◆ Goal of the exercise ◆
Give the number of lines in the data below where the string "parser" occurs, and nothing else.

◆ Data records ◆
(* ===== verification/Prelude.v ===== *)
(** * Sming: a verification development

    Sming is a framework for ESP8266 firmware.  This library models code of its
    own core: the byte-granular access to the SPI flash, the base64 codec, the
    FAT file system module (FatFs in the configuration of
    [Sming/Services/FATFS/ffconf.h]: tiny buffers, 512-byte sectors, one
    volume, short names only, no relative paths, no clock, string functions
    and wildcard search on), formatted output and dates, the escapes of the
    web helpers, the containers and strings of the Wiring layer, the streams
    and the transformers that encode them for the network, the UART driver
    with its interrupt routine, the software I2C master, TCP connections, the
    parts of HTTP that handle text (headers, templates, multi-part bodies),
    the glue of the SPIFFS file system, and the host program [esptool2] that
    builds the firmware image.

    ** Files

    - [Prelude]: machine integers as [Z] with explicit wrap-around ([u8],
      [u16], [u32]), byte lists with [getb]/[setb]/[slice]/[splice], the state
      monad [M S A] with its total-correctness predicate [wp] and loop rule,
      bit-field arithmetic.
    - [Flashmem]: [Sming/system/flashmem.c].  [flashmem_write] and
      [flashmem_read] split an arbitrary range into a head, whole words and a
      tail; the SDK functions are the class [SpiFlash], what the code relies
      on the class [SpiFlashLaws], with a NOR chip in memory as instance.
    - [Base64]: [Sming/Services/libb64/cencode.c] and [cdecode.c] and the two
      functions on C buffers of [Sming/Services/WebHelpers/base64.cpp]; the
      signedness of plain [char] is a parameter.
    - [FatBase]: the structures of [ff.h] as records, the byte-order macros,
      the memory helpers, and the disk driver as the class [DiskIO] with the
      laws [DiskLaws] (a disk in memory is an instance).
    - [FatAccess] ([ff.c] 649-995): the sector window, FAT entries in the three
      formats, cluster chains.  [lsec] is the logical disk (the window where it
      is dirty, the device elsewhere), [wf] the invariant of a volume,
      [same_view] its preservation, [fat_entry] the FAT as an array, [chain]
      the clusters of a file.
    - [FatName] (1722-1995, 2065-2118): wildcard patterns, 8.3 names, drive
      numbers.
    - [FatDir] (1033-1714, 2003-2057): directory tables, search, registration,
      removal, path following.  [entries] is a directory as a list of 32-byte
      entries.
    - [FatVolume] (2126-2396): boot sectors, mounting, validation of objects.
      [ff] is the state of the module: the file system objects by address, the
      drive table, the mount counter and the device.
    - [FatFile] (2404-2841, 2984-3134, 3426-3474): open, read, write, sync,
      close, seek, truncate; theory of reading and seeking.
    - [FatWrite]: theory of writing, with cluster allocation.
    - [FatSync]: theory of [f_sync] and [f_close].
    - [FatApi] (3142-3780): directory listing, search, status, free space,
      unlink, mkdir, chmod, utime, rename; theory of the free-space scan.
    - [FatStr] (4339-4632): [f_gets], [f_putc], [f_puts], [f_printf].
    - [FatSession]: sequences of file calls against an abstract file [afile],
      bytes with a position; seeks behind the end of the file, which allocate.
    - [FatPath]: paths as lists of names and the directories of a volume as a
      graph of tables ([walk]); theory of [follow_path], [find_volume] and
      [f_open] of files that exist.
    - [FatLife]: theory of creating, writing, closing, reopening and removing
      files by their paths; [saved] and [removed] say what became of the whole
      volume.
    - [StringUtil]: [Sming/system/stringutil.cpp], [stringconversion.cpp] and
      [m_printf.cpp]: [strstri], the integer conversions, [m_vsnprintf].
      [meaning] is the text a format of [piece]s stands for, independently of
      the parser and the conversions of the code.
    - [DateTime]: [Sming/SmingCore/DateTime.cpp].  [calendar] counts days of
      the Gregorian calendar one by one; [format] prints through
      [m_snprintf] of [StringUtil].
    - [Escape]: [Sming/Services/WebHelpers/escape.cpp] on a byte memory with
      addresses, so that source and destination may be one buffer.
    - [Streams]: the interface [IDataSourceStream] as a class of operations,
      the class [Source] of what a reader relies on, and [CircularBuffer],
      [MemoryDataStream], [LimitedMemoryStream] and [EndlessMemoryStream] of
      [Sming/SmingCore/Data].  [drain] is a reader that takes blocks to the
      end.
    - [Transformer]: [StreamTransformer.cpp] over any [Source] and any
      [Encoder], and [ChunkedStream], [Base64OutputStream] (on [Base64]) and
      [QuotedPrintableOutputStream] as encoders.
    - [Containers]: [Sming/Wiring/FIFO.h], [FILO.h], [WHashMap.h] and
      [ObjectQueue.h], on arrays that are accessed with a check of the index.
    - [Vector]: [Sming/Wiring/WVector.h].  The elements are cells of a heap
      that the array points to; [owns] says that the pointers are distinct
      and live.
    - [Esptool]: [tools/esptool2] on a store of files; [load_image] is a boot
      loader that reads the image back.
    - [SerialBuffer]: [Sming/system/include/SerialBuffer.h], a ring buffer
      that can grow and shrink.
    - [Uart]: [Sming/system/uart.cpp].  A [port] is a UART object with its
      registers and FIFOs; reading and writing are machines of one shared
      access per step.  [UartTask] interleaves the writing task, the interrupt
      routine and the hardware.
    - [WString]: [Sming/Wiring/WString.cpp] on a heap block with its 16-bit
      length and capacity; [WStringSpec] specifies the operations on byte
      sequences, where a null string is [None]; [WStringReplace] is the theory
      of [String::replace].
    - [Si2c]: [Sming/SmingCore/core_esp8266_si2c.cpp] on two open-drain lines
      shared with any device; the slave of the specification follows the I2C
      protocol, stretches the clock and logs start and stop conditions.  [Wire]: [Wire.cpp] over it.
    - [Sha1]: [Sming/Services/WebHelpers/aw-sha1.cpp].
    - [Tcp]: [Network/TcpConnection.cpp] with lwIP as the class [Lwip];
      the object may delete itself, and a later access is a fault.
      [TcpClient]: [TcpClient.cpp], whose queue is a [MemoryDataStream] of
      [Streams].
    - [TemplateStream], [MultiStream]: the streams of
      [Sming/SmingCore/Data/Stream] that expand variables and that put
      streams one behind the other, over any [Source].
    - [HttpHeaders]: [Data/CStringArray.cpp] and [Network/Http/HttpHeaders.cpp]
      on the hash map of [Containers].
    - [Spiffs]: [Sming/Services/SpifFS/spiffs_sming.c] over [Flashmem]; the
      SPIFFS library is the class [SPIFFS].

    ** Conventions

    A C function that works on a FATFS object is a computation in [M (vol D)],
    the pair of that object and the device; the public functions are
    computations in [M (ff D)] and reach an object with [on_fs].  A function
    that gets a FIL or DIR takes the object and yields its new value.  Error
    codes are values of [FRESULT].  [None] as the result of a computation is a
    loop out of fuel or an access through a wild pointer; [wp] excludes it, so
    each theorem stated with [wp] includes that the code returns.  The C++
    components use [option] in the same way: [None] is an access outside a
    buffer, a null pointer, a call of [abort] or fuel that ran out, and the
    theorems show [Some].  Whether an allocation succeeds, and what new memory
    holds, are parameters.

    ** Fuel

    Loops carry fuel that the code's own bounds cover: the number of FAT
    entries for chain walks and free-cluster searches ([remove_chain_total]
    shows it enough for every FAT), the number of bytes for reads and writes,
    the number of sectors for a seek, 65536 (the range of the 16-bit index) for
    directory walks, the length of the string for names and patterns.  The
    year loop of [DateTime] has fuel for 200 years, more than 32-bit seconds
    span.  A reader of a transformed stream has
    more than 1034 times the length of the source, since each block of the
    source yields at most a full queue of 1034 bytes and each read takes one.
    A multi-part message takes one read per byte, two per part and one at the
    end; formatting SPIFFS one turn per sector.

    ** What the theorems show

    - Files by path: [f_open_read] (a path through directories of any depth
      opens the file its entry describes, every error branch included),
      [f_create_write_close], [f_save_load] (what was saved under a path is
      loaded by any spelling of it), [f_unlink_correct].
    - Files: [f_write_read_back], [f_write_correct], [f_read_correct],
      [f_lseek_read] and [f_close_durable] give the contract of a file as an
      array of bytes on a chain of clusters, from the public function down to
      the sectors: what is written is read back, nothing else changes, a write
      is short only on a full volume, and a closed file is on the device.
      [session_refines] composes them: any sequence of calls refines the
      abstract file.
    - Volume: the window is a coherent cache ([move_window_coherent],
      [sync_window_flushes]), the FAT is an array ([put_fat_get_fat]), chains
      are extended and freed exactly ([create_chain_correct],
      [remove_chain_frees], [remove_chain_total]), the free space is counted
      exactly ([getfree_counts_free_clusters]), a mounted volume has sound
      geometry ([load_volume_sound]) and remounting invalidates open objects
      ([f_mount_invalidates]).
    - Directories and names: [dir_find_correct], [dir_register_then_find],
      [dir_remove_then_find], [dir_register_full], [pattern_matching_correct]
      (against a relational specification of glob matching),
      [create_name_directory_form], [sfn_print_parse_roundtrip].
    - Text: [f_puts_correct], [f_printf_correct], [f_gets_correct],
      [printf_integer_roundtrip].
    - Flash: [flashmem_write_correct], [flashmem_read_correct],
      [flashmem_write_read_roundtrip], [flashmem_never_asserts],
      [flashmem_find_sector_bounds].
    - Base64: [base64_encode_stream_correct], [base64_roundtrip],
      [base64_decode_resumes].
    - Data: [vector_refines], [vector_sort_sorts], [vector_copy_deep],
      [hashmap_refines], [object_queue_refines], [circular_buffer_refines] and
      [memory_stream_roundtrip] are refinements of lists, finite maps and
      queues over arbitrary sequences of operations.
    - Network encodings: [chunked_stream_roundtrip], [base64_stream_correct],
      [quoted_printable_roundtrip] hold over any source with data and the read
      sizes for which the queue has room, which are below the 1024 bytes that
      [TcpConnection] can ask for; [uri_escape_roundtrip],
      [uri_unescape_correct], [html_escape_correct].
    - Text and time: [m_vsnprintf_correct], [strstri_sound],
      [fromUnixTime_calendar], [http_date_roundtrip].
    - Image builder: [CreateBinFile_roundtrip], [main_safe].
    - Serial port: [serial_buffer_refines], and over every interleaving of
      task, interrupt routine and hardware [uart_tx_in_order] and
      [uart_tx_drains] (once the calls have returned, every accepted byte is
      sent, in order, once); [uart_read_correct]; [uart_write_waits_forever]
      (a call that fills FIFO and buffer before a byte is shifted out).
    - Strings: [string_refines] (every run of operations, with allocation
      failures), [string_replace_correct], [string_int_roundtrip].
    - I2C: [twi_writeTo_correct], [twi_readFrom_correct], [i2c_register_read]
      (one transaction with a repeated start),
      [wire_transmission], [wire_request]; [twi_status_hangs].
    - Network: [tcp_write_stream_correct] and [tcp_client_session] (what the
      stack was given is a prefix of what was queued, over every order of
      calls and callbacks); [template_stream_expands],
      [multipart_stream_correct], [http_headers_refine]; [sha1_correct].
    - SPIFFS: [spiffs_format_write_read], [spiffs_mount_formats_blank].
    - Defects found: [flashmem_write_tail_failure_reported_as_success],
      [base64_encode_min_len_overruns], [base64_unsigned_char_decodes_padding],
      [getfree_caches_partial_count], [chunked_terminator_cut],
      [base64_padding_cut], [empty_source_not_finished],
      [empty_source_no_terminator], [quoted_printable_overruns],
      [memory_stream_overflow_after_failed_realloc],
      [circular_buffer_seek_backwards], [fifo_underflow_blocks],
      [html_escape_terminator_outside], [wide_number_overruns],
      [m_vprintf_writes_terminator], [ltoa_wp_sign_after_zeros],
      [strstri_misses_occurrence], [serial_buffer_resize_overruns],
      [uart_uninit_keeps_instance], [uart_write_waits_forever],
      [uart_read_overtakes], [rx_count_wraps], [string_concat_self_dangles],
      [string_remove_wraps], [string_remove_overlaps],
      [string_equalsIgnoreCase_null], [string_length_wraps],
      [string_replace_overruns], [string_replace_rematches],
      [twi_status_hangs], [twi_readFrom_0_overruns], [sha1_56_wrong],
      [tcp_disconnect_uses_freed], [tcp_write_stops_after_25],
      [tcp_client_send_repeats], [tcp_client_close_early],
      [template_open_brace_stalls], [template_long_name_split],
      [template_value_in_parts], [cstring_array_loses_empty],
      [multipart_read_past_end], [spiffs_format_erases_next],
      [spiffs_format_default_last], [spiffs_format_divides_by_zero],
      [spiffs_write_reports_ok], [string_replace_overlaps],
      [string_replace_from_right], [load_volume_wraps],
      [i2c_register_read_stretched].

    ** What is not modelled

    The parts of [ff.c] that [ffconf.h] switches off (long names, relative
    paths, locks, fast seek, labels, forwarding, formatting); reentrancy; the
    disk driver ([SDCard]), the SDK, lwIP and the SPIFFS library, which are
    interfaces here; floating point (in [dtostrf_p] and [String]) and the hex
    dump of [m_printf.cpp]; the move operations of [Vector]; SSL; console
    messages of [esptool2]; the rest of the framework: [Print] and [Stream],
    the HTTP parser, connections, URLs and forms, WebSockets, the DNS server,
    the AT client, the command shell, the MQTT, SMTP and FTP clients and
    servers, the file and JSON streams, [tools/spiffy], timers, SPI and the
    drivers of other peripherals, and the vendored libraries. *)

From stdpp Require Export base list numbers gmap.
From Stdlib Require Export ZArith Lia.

◆ Exercise answer ◆
2